Rearrange the given equation as follows:
\[
\sqrt{1 - y^2} \, dx = (\sin^{-1} y - x) \, dy.
\]
Next, divide both sides by \( \sqrt{1 - y^2} \):
\[
dx = \frac{\sin^{-1} y - x}{\sqrt{1 - y^2}} \, dy.
\]
Let \( P(y) = \frac{1}{\sqrt{1 - y^2}} \) and \( Q(y) = \frac{\sin^{-1} y}{\sqrt{1 - y^2}} \).
Step 1: Compute the integrating factor (IF)

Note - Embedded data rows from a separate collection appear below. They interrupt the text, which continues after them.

(** What [search_nse_stocks] returns, branch by branch. *)
Lemma search_nse_stocks_fst query env g :
  globals_wf g →
  fst (search_nse_stocks query env g)
  = if empty_query query then []
    else
      let query_lower := PyStr.strip (PyStr.lower query) in
      match fst (load_nse_json_data env g) with
      | Some jd =>
          match tickers jd with
          | Some tks =>
              match indexed_search query query_lower tks
                      (symbol_index_of jd) (name_index_of jd) with
              | Return results => results
              | Raise _ => _search_in_list query_lower (stock_of <$> tks)
              end
          | None => _search_in_list query_lower get_fallback_stocks
          end
      | None => _search_in_list query_lower get_fallback_stocks
      end.
Proof.
  intros Hwf. unfold search_nse_stocks.
  destruct (empty_query query); [done|]. unfold_M.
  pose proof (load_nse_json_data_wf env g Hwf) as Hwf1.
  pose proof (load_nse_json_data_again env g) as Hagain.
  destruct (load_nse_json_data env g) as [json_data g1].
  cbn [fst snd] in *.
  pose proof (fetch_nse_equity_list_fst env g1 Hwf1) as Hfetch.
  rewrite Hagain in Hfetch.
  destruct json_data as [jd|]; cbn [mbind option_bind] in *.
  - destruct (tickers jd) as [tks|].
    + fold (symbol_index_of jd) (name_index_of jd).
      destruct (indexed_search _ _ _ _ _); [done|].
      destruct (fetch_nse_equity_list env g1) as [l g2].
      cbn [fst] in *. by rewrite Hfetch.
    + destruct (fetch_nse_equity_list env g1) as [l g2].
      cbn [fst] in *. by rewrite Hfetch.
  - destruct (fetch_nse_equity_list env g1) as [l g2].
    cbn [fst] in *. by rewrite Hfetch.
Qed.

Lemma search_nse_stocks_wf query env g :
  globals_wf g → globals_wf (snd (search_nse_stocks query env g)).
Proof.
  intros Hwf. unfold search_nse_stocks.
  destruct (empty_query query); [done|]. unfold_M.
  pose proof (load_nse_json_data_wf env g Hwf) as Hwf1.
  destruct (load_nse_json_data env g) as [json_data g1]. cbn [snd] in *.
  pose proof (fetch_nse_equity_list_wf env g1 Hwf1) as Hwf2.
  destruct json_data as [jd|]; cbn [mbind option_bind].
  - destruct (tickers jd) as [tks|].
    + destruct (indexed_search _ _ _ _ _); [done|].
      by destruct (fetch_nse_equity_list env g1).
    + by destruct (fetch_nse_equity_list env g1).
  - by destruct (fetch_nse_equity_list env g1).
Qed.

(** Every state the service can be in has well-formed globals. *)
Lemma reachable_wf g : reachable g → globals_wf g.
Proof.
  induction 1;
    eauto using initial_globals_wf, load_nse_json_data_wf,
      fetch_nse_equity_list_wf, search_nse_stocks_wf, get_nse_indices_wf.
Qed.

Lemma search_nse_stocks_length query env g :
  globals_wf g → (length (fst (search_nse_stocks query env g)) ≤ 10)%nat.
Proof.
  intros Hwf. rewrite search_nse_stocks_fst by done.
  destruct (empty_query query); [cbn [length]; lia|]. cbn zeta.
  destruct (fst (load_nse_json_data env g)) as [jd|];
    [|apply _search_in_list_length].
  destruct (tickers jd) as [tks|]; [|apply _search_in_list_length].
  destruct (indexed_search _ _ _ _ _) eqn:Hsearch;
    [|apply _search_in_list_length].
  by eapply indexed_search_length.
Qed.

End globals.

(** ** The indexed search (claims C1, C2, C3, C8, C10) *)

Lemma stock_at_nonneg (tks : list Ticker) (i : Z) (s : Stock) :
  in_range tks i →
  stock_at tks i s ↔ ∃ t, tks !! Z.to_nat i = Some t ∧ s = stock_of t.
Proof.
  intros Hi. unfold stock_at. rewrite py_getitem_nonneg by done.
  destruct (tks !! Z.to_nat i) as [t'|]; simpl.
  - split; intros (t & [= ->] & ->); eauto.
  - split; intros (t & [=] & _).
Qed.

(** What finalization does achieve, for a non-empty query and a loaded
    catalog with a ticker list: at most ten [{symbol, name}] entries come
    back; the subscripts they are built from are the accumulated id set
    sorted ascending, cut down to the ids that pass the guard and then to
    the first ten, so the subscripts are strictly ascending and free of
    duplicates; each returned entry is the symbol and name of the ticker
    its id subscripts, which is the ticker with that id only when no
    accumulated id is negative. An accumulated id below [-len(tickers)]
    makes the subscript raise, and the linear scan over the same tickers
    answers, again with at most ten entries. *)
Theorem indexed_search_sorted_bounded
    (query : string) (env : Env) (g : Globals)
    (jd : JsonData) (tks : list Ticker) :
  globals_wf g →
  empty_query query = false →
  fst (load_nse_json_data env g) = Some jd →
  tickers jd = Some tks →
  let query_lower := PyStr.strip (PyStr.lower query) in
  let results_set :=
    accumulate query query_lower tks (symbol_index_of jd) (name_index_of jd) in
  let ids := kept_ids tks results_set in
  let results := fst (search_nse_stocks query env g) in
  (length results ≤ 10)%nat
  ∧ StronglySorted Z.lt (sorted results_set)
  ∧ (∀ i, i ∈ sorted results_set ↔ i ∈ results_set)
  ∧ ids = take 10 (filter (λ i, i < Z.of_nat (length tks)) (sorted results_set))
  ∧ StronglySorted Z.lt ids ∧ NoDup ids
  ∧ ((∀ i, i ∈ results_set → - Z.of_nat (length tks) ≤ i) →
       Forall2 (stock_at tks) ids results)
  ∧ ((∀ i, i ∈ results_set → 0 ≤ i) →
       ∃ kept : list Ticker,
         results = stock_of <$> kept
         ∧ Forall2 (λ i t, tks !! Z.to_nat i = Some t) ids kept)
  ∧ ((∃ i, i ∈ results_set ∧ i < - Z.of_nat (length tks)) →
       results = _search_in_list query_lower (stock_of <$> tks)).
Proof.
  intros Hwf Hq Hload Htks query_lower results_set ids results.
  assert (results
          = match indexed_search query query_lower tks
                    (symbol_index_of jd) (name_index_of jd) with
            | Return r => r
            | Raise _ => _search_in_list query_lower (stock_of <$> tks)
            end) as Hres.
  { subst results. rewrite search_nse_stocks_fst by done.
    by rewrite Hq, Hload, Htks. }
  assert ((∀ i, i ∈ results_set → - Z.of_nat (length tks) ≤ i) →
          Forall2 (stock_at tks) ids results) as Hmain.
  { intros Hids.
    destruct (indexed_search_Return tks query query_lower
                (symbol_index_of jd) (name_index_of jd) Hids)
      as (r & Hr & HF).
    by rewrite Hres, Hr. }
  split; [by apply search_nse_stocks_length|].
  split; [apply sorted_lt|]. split; [apply sorted_elem_of|].
  split; [done|]. split; [apply kept_ids_lt|]. split; [apply kept_ids_NoDup|].
  split; [done|]. split.
  - intros Hpos.
    assert (Forall2 (stock_at tks) ids results) as HF.
    { apply Hmain. intros i Hi. specialize (Hpos i Hi). lia. }
    assert (Forall (in_range tks) ids) as Hrange.
    { apply Forall_forall. intros i Hi.
      apply kept_ids_elem_of in Hi as [Hi Hlt]. split; [by apply Hpos | done]. }
    clear -HF Hrange. induction HF as [|i s ids results Hs HF IH].
    + by exists [].
    + apply Forall_cons in Hrange as [Hi Hrange].
      destruct (IH Hrange) as (kept & -> & HF').
      apply stock_at_nonneg in Hs as (t & Ht & ->); [|done].
      exists (t :: kept). split; [done | by constructor].
  - intros Hlow. rewrite Hres.
    by rewrite (indexed_search_Raise tks query query_lower _ _ Hlow).
Qed.

Lemma indexed_search_sorted_bounded_witness :
  globals_wf initial_globals
  ∧ empty_query "tcs" = false
  ∧ fst (load_nse_json_data (mkEnv (Some sample_catalog) 0) initial_globals)
    = Some sample_catalog
  ∧ tickers sample_catalog = Some sample_tickers
  ∧ (length (fst (search_nse_stocks "tcs" (mkEnv (Some sample_catalog) 0)
                    initial_globals)) ≤ 10)%nat.
Proof.
  split; [apply initial_globals_wf|]. repeat (split; [reflexivity|]).
  exact (proj1 (indexed_search_sorted_bounded "tcs"
                  (mkEnv (Some sample_catalog) 0) initial_globals
                  sample_catalog sample_tickers
                  initial_globals_wf eq_refl eq_refl eq_refl)).
Defined.

(** C1. The entries returned are not always free of duplicates and in
    ascending order of ticker id. The guard of finalization lets a
    negative id through and Python counts it from the end of the list:
    with the entry "RELIANCE-BE" -> -1 beside "RELIANCE" -> 1 over two
    tickers, the query "reliance" accumulates the ids -1 and 1, both
    subscripts give the ticker with id 1, and RELIANCE is returned twice;
    the query "c" accumulates -1, 0 and 1 and returns the tickers with
    ids 1, 0, 1 in that order. *)
Theorem C1_negative_id_duplicates_entries :
  let tks := tickers_of duplicate_entry_catalog in
  let symbol_index := symbol_index_of duplicate_entry_catalog in
  let name_index := name_index_of duplicate_entry_catalog in
  let reliance := mkStock "RELIANCE" "Reliance Industries Limited" in
  let tcs := mkStock "TCS" "Tata Consultancy Services Limited" in
  sorted (accumulate "reliance" (PyStr.strip (PyStr.lower "reliance")) tks
            symbol_index name_index) = [-1; 1]
  ∧ py_getitem tks (-1) = Return (mkTicker 1 "RELIANCE" "Reliance Industries Limited")
  ∧ py_getitem tks 1 = Return (mkTicker 1 "RELIANCE" "Reliance Industries Limited")
  ∧ run (search_nse_stocks "reliance") (Some duplicate_entry_catalog)
    = [reliance; reliance]
  ∧ ¬ NoDup (run (search_nse_stocks "reliance") (Some duplicate_entry_catalog))
  ∧ sorted (accumulate "c" (PyStr.strip (PyStr.lower "c")) tks
              symbol_index name_index) = [-1; 0; 1]
  ∧ run (search_nse_stocks "c") (Some duplicate_entry_catalog)
    = [reliance; tcs; reliance].
Proof.
  cbv zeta.
  assert (run (search_nse_stocks "reliance") (Some duplicate_entry_catalog)
          = [mkStock "RELIANCE" "Reliance Industries Limited";
             mkStock "RELIANCE" "Reliance Industries Limited"]) as Hdup
    by (vm_compute; reflexivity).
  split; [vm_compute; reflexivity|]. split; [reflexivity|].
  split; [reflexivity|]. split; [exact Hdup|]. split.
  - rewrite Hdup. intros [Hnotin _]%NoDup_cons. apply Hnotin. left.
  - split; vm_compute; reflexivity.
Qed.

(** Tiers 1 and 2 together never hold more than twenty ids. *)
Lemma tier2_after_tier1_size
    (query query_lower : string) (tks : list Ticker) (symbol_index : dict Z) :
  (size (tier2 query_lower symbol_index (tier1 query tks symbol_index ∅)) ≤ 20)%nat.
Proof.
  apply tier2_size. pose proof (tier1_size query tks symbol_index). lia.
Qed.

(** C2. The cap of twenty does not hold in tier 3. In a catalog of
    twenty-one banks, each under its own name, the query "bank" matches
    every name; the [break] of the inner loop of tier 3 leaves the scan of
    the names running, the twenty-first name adds its id, and the
    accumulated set ends with twenty-one ids. *)
Theorem C2_tier3_exceeds_cap :
  let tks := tickers_of bank_catalog in
  (length tks = 21)%nat
  ∧ (size (tier2 "bank" (symbol_index_of bank_catalog)
             (tier1 "bank" tks (symbol_index_of bank_catalog) ∅)) ≤ 20)%nat
  ∧ size (accumulate "bank" (PyStr.strip (PyStr.lower "bank")) tks
            (symbol_index_of bank_catalog) (name_index_of bank_catalog))
    = 21%nat.
Proof.
  split; [reflexivity|]. split; [apply tier2_after_tier1_size|].
  vm_compute. reflexivity.
Qed.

The integrating factor is given by:
\[
\text{IF} = e^{\int P(y) \, dy} = e^{\sin^{-1} y}.
\]
Step 2: Solve the differential equation
Multiply through by the integrating factor \( \text{IF} \):
\[
e^{\sin^{-1} y} \, dx + e^{\sin^{-1} y} \frac{x}{\sqrt{1 - y^2}} \, dy = e^{\sin^{-1} y} \frac{\sin^{-1} y}{\sqrt{1 - y^2}} \, dy.
\]
This simplifies to:
\[
\frac{d}{dy} \left( x e^{\sin^{-1} y} \right) = e^{\sin^{-1} y} \frac{\sin^{-1} y}{\sqrt{1 - y^2}}.
\]
Now, integrate both sides:
\[
x e^{\sin^{-1} y} = \int e^{\sin^{-1} y} \frac{\sin^{-1} y}{\sqrt{1 - y^2}} \, dy + c.
\]
Simplifying further, we obtain:
\[
x = \sin^{-1} y - 1 + c e^{-\sin^{-1} y}.
\]
Final Answer:
\[
\boxed{x = \sin^{-1} y - 1 + c e^{-\sin^{-1} y}}.
\]